A country on the brink of a digital disconnect
Should Meta carry through with this threat, the impact on Nigeria would be enormous. WhatsApp alone boasts 90–100 million users in Nigeria, making the country its largest African market and the 10th largest globally. With a 95% penetration rate among internet users, WhatsApp is more than a messaging app—it is the digital lifeline for commerce, family communication, religious communities, activism, and emergency services.
Instagram and Facebook also play vital roles, especially for small businesses, influencers, content creators, and community organisers who rely on these platforms to reach audiences and generate income. The disruption of these services would leave a gaping void in Nigeria’s social and economic fabric.
A costly departure
Meta’s investments in Nigeria are neither trivial nor recent. Since opening its Lagos office in 2021—the first on the continent with a full engineering team—Meta has supported digital innovation through partnerships like NG_Hub with Co-Creation Hub, created the Small Business Group Operations Centre, and backed infrastructure initiatives such as the 2Africa subsea cable project. The company also contributed tax revenue, part of a N3.85 trillion collective payment by global tech firms in the first nine months of 2024.
Even during the COVID-19 pandemic, Meta offered cash grants and ad credits to over 900 small businesses in Nigeria and South Africa. Its training programs, launched with MTN and Microsoft, have equipped thousands of Nigerian youth with ICT and business skills. These efforts underscore Nigeria’s strategic importance to Meta, not just as a market, but as a digital innovation hub.
A precedent for Africa and the world
Globally, WhatsApp has never exited a market over regulatory pressure, with the sole exception of China, where the app has been blocked since 2017 due to government censorship. Citizens can only access the social media platform using a reliable Virtual Private Network (VPN). Even in countries like India and Brazil, where the Meta platforms faced severe legal challenges and temporary bans, it has remained operational, choosing negotiation and legal defense over withdrawal.
If Nigeria becomes the first democratic country where Meta pulls its services due to regulatory disputes, the precedent could ripple across other developing nations seeking to assert digital sovereignty. It would send a clear message: powerful tech companies must adapt to local laws or risk being shut out.
The path forward
At its core, the standoff reflects a broader tension between global tech giants and sovereign governments navigating the complex terrain of privacy, consent, and consumer protection. Nigeria’s regulators are signaling that compliance with local laws is non-negotiable, especially in a digital age where data is currency and power.

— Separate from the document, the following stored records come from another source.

(* ===== verification/Quota.v ===== *)
(** * Quotas and tenants

    [QuotaManager] of qos/quota.cpp and [TenantRegistry] of qos/tenant.cpp.
    [Reserve] is not atomic: it reserves capacity with a compare-and-swap loop and
    then, under the counter's own lock, checks the request and bandwidth windows
    and gives the capacity back if they refuse. The two halves are definitions of
    their own; [Reserve] composes them, and the interleaving theorem runs them as
    separate steps of concurrent callers. A limit is multiplied by 1.0 or 1.5 in
    [double]; that is exact for limits below 2^52, which the theorems assume, and
    the conversion back drops the fraction. Time is an integer. *)

From S2P Require Import Prelude.
From Stdlib Require Import ZArith Lia.

Open Scope Z_scope.

Module Quota.

Record QuotaLimits := mkLimits { capacity_bytes : Z; qps : Z; bandwidth_bps : Z; inflated : bool }.
Record ReserveRequest := mkReq { rbytes : Z; requests : Z; bandwidth_bytes : Z }.
Inductive QuotaResult := kOk | kCapacityExceeded | kQpsExceeded | kBandwidthExceeded | kUnknownTenant.

Record Counter := mkCounter {
  limits : QuotaLimits; capacity_used : Z; window_start : Z; qps_count : Z; bw_bytes : Z }.

(** [static_cast<uint>(limit * Inflation(limits))]. *)
Definition inflate (l : QuotaLimits) (x : Z) : Z := if inflated l then x * 3 / 2 else x.

Record QuotaManager := mkManager { window_ : Z; tenants_ : gmap Z Counter }.

Definition no_limits : QuotaLimits := mkLimits 0 0 0 false.

Definition SetLimits (now tenant : Z) (l : QuotaLimits) (m : QuotaManager) : QuotaManager :=
  mkManager (window_ m)
    (match tenants_ m !! tenant with
     | None => <[tenant := mkCounter l 0 now 0 0]> (tenants_ m)
     | Some c => <[tenant := mkCounter l (capacity_used c) (window_start c) (qps_count c) (bw_bytes c)]> (tenants_ m)
     end).

Definition RemoveTenant (tenant : Z) (m : QuotaManager) : bool * QuotaManager :=
  (bool_decide (is_Some (tenants_ m !! tenant)), mkManager (window_ m) (delete tenant (tenants_ m))).
(* ===== verification/Ring.v ===== *)
(** * The shared-memory ring

    [SqCq] of kvagent/src/shmem_ring/sq_cq.cpp, the bounded multi-producer
    multi-consumer queue between an engine and its agent. Each slot has a sequence
    number that says for which position it is free or filled; producers and
    consumers claim a position with a compare-and-swap on a cursor. A thread is a
    program counter, and each atomic access of [try_push] and [try_pop], and each
    copy of a payload, is one step; the copies are steps of their own because the
    invariant gives the copying thread the slot for itself. The memory is
    sequentially consistent, which is stronger than the orderings the code asks
    for. Cursors stay below 2^62.

    The theorems: run alone, the operations are those of a bounded FIFO queue; and
    under any interleaving of any number of threads every pop returns what was
    pushed at its position, no position is popped twice, and none is skipped. *)

From S2P Require Import Prelude.
From Stdlib Require Import ZArith Lia.

Open Scope Z_scope.

Module Ring.

(** ** Layout *)

Definition kCacheLine : Z := 64.
Definition kSqMagic : Z := 0x5153564B.
Definition kCqMagic : Z := 0x5143564B.
Definition kCurrentVersion : Z := 1.

Definition SlotStride (slot_bytes : Z) : Z :=
  let raw := 8 + slot_bytes in Z.land (raw + kCacheLine - 1) (Z.lnot (kCacheLine - 1)).

Definition IsPow2 (v : Z) : bool := (0 <? v) && (Z.land v (v - 1) =? 0).

Definition kSlotBaseOffset : Z := 64 + 128.

Record RingHeader := mkHeader { magic : Z; version : Z; h_slot_count : Z; h_slot_bytes : Z }.

Record OpenOptions := mkOptions { path : bytes; kind : Z; o_slot_count : Z; o_slot_bytes : Z }.

(** The mapped ring: [mask_], [slot_bytes_], the cursors and the slots. *)
Record Ring := mkRing {
  mask_ : Z; slot_bytes_ : nat; head_pos : Z; tail_pos : Z; seqs : list Z; payloads : list bytes }.

(** [Create], with whether [open], [ftruncate] and [mmap] succeed; the file is
    zeroed by [ftruncate]. *)
Definition Create (io_ok : bool) (o : OpenOptions) : option (RingHeader * Ring) :=
  if negb (IsPow2 (o_slot_count o)) then None
  else if o_slot_bytes o =? 0 then None
  else match path o with
       | [] => None
       | _ =>
           if negb io_ok then None
           else Some (mkHeader (kind o) kCurrentVersion (o_slot_count o) (o_slot_bytes o),
                  mkRing (o_slot_count o - 1) (Z.to_nat (o_slot_bytes o)) 0 0
                    (Z.of_nat <$> seq 0 (Z.to_nat (o_slot_count o)))
                    (replicate (Z.to_nat (o_slot_count o)) (replicate (Z.to_nat (o_slot_bytes o)) x00)))
       end.

(** The checks of [Open] on a file of [size] bytes with the header [h]. *)
Definition Open (io_ok : bool) (o : OpenOptions) (size : Z) (h : RingHeader) : bool :=
  match path o with
  | [] => false
  | _ =>
      io_ok && negb (size <? 64) && (magic h =? kind o) && (version h =? kCurrentVersion) &&
      negb (negb (o_slot_count o =? 0) && negb (h_slot_count h =? o_slot_count o)) &&
      negb (negb (o_slot_bytes o =? 0) && negb (h_slot_bytes h =? o_slot_bytes o)) &&
      IsPow2 (h_slot_count h)
  end.

Definition slot_index (pos : Z) (r : Ring) : nat := Z.to_nat (Z.land pos (mask_ r)).
Definition slot_seq (pos : Z) (r : Ring) : Z := nth (slot_index pos r) (seqs r) 0.
Definition slot_payload (pos : Z) (r : Ring) : bytes := nth (slot_index pos r) (payloads r) [].

Definition set_head (h : Z) (r : Ring) : Ring :=
  mkRing (mask_ r) (slot_bytes_ r) h (tail_pos r) (seqs r) (payloads r).
Definition set_tail (t : Z) (r : Ring) : Ring :=
  mkRing (mask_ r) (slot_bytes_ r) (head_pos r) t (seqs r) (payloads r).
Definition set_seq (pos v : Z) (r : Ring) : Ring :=
  mkRing (mask_ r) (slot_bytes_ r) (head_pos r) (tail_pos r) (<[slot_index pos r := v]> (seqs r)) (payloads r).
Definition set_payload (pos : Z) (d : bytes) (r : Ring) : Ring :=
  mkRing (mask_ r) (slot_bytes_ r) (head_pos r) (tail_pos r) (seqs r) (<[slot_index pos r := d]> (payloads r)).

(** [static_cast<int64_t>(s) - static_cast<int64_t>(p)]. *)
Definition diff64 (s p : Z) : Z := let d := u64 (s - p) in if d <? 2 ^ 63 then d else d - 2 ^ 64.

(** ** Threads *)

(** Where a thread is in [try_push] or [try_pop]. *)
Inductive pc :=
| Idle
| PushLoad (pos : Z) (p : bytes)      (* about to load the slot's seq *)
| PushCas (pos : Z) (p : bytes)       (* it was free; about to claim head *)
| PushCopy (pos : Z) (p : bytes)      (* claimed; about to copy the payload in *)
| PushStamp (pos : Z) (p : bytes)     (* copied; about to publish *)
| PushRet (ok : bool)
| PopLoad (pos : Z)
| PopCas (pos : Z)
| PopCopy (pos : Z)
| PopStamp (pos : Z) (d : bytes)
| PopRet (r : option bytes).

Definition start_push (p : bytes) (r : Ring) : pc :=
  if Nat.ltb (slot_bytes_ r) (length p) then PushRet false else PushLoad (head_pos r) p.

Definition start_pop (r : Ring) : pc := PopLoad (tail_pos r).

(** One step; [spurious] is a weak compare-and-swap that fails for no reason. *)
Definition tstep (spurious : bool) (r : Ring) (t : pc) : Ring * pc :=
  match t with
  | PushLoad pos p =>
      let d := diff64 (slot_seq pos r) pos in
      (r, if d =? 0 then PushCas pos p else if d <? 0 then PushRet false else PushLoad (head_pos r) p)
  | PushCas pos p =>
      if (head_pos r =? pos) && negb spurious then (set_head (u64 (pos + 1)) r, PushCopy pos p)
      else (r, PushLoad (head_pos r) p)
  | PushCopy pos p => (set_payload pos (p ++ drop (length p) (slot_payload pos r)) r, PushStamp pos p)
  | PushStamp pos p => (set_seq pos (u64 (pos + 1)) r, PushRet true)
  | PopLoad pos =>
      let d := diff64 (slot_seq pos r) (u64 (pos + 1)) in
      (r, if d =? 0 then PopCas pos else if d <? 0 then PopRet None else PopLoad (tail_pos r))
  | PopCas pos =>
      if (tail_pos r =? pos) && negb spurious then (set_tail (u64 (pos + 1)) r, PopCopy pos)
      else (r, PopLoad (tail_pos r))
  | PopCopy pos => (r, PopStamp pos (slot_payload pos r))
  | PopStamp pos d => (set_seq pos (u64 (pos + mask_ r + 1)) r, PopRet (Some d))
  | Idle | PushRet _ | PopRet _ => (r, t)
  end.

Yet, a hardline approach could backfire. For millions of Nigerians, losing access to Meta platforms such as WhatsApp, Facebook, and Instagram would be akin to losing access to electricity or roads—a sudden and disruptive shift in daily life and productivity. For Meta, walking away from one of its most valuable African markets would not just mean lost revenue but reputational damage and diminished influence on the continent.
The challenge, then, is to find a middle ground where user rights are protected, regulatory concerns are addressed, and the vital digital connections between Nigerians and the rest of the world remain intact.
If Meta leaves Nigeria, the country will not go offline, but it will feel the silence.